Obviously FreeBSD jails were not designed for this in the first place, probably the only reason why the implementation lacks some basic resource control functionality. This may of course change in the (not so distant) future, in the meantime we need to get along with the the limitations placed upon us.

This article as the first in a series covers a simple concept to implement file system allocation limits for FreeBSD jails in a virtual server environment.

What is this about?

As outlined above I will talk about setting up file system allocation limits.

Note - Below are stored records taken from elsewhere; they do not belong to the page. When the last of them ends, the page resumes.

(** * fmg_api_easy: a shallow embedding of [fmg_api_client.py]

  The development follows the source file top to bottom:
  - [PyStr]: the string built-ins the program calls ([str.lower],
    [str.startswith], [str.join], slicing, [repr] of a [str]);
  - [Json]: the values the program receives from the device (decoded JSON),
    with Python's truth value, [type], [repr] and [str];
  - [TableFormatter]: [format_table] and [_flatten_value];
  - [FortiManagerAPIClient]: [_create_connection] and [execute_request],
    over an explicit trace of the effects of one run;
  - [Cli]: [parse_data_argument], the argument parser as far as it decides
    how the process ends, and [main], from the command line to the exit
    status of the process;
  - [Demo]: a concrete environment to run the model on examples;
  - [Spec]: the readings of the specification the code is compared with.

  Conventions.  Python [str] values are modelled by [string]; the
  characters are taken to be ASCII, so [len] is [String.length] and
  [str.lower] only moves [A-Z].  A Python [int] is a [Z].  A Python [float]
  is an IEEE value, [spec_float].  A [dict] is an association list in
  insertion order; a real [dict] has pairwise distinct keys, which
  [Json.wf] states.  Code that can raise returns a [result]. *)

From Stdlib Require Import ZArith Bool List String Ascii Lia.
From Stdlib Require Import Numbers.DecimalString Floats.SpecFloat.
From Stdlib Require Import Sorting.Permutation Sorting.Sorted.
Import ListNotations.
Set Warnings "-register-all".
Open Scope list_scope.
Open Scope string_scope.

(** ** Exceptions and results *)

(** The exception classes the program distinguishes.  [FMGBaseException]
  stands for that class and its subclasses other than
  [FMGValidSessionException]; [OtherException] for any further subclass of
  [Exception]; [KeyboardInterrupt] and [SystemExit], which [sys.exit(code)]
  raises, derive from [BaseException] only. *)
Inductive exn_class : Type :=
| FMGConnectionError
| FMGConnectTimeout
| FMGValidSessionException
| FMGBaseException
| ValueError
| AttributeError
| TypeError
| FileNotFoundError
| OtherException
| KeyboardInterrupt
| SystemExit (code : Z).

This is to restrict the maximum disk space a single jail (or virtual server if we go by that name) may allocate on the host system.

The basic idea is to use as much of the functionality already available in today's FreeBSD 6.1-release.

At the end we'll have jails that have their own encapsulated root filesystem which is dynamically (un-)mounted on jail startup/shutdown. Exceeding pre-allocated disk space will not be possible anymore using this approach, hardening the host against race conditions.

What is this not about?

This article is not about filesystem quota, though in theory they should work on top of the approach given.

Prerequisites

This has been tested on FreeBSD 6.1-RELEASE on Sparc64 but should work on other platforms, too.

Patching mdmfs

This approach will use functionality already available by today: mdmfs.

mdmfs will allow creation of so called vnode backed (or swap- or malloc-backed, there are actually three ways for this) memory devices (in other words a "RAM"-disk).

The idea is to mount a vnode-backed filesystem (which is actually stored inside a physical file on your hard drives) and place the jail's root filesystem inside.

One caveat is that mdmfs will format the vnode's loopback file so there's is some patching involved.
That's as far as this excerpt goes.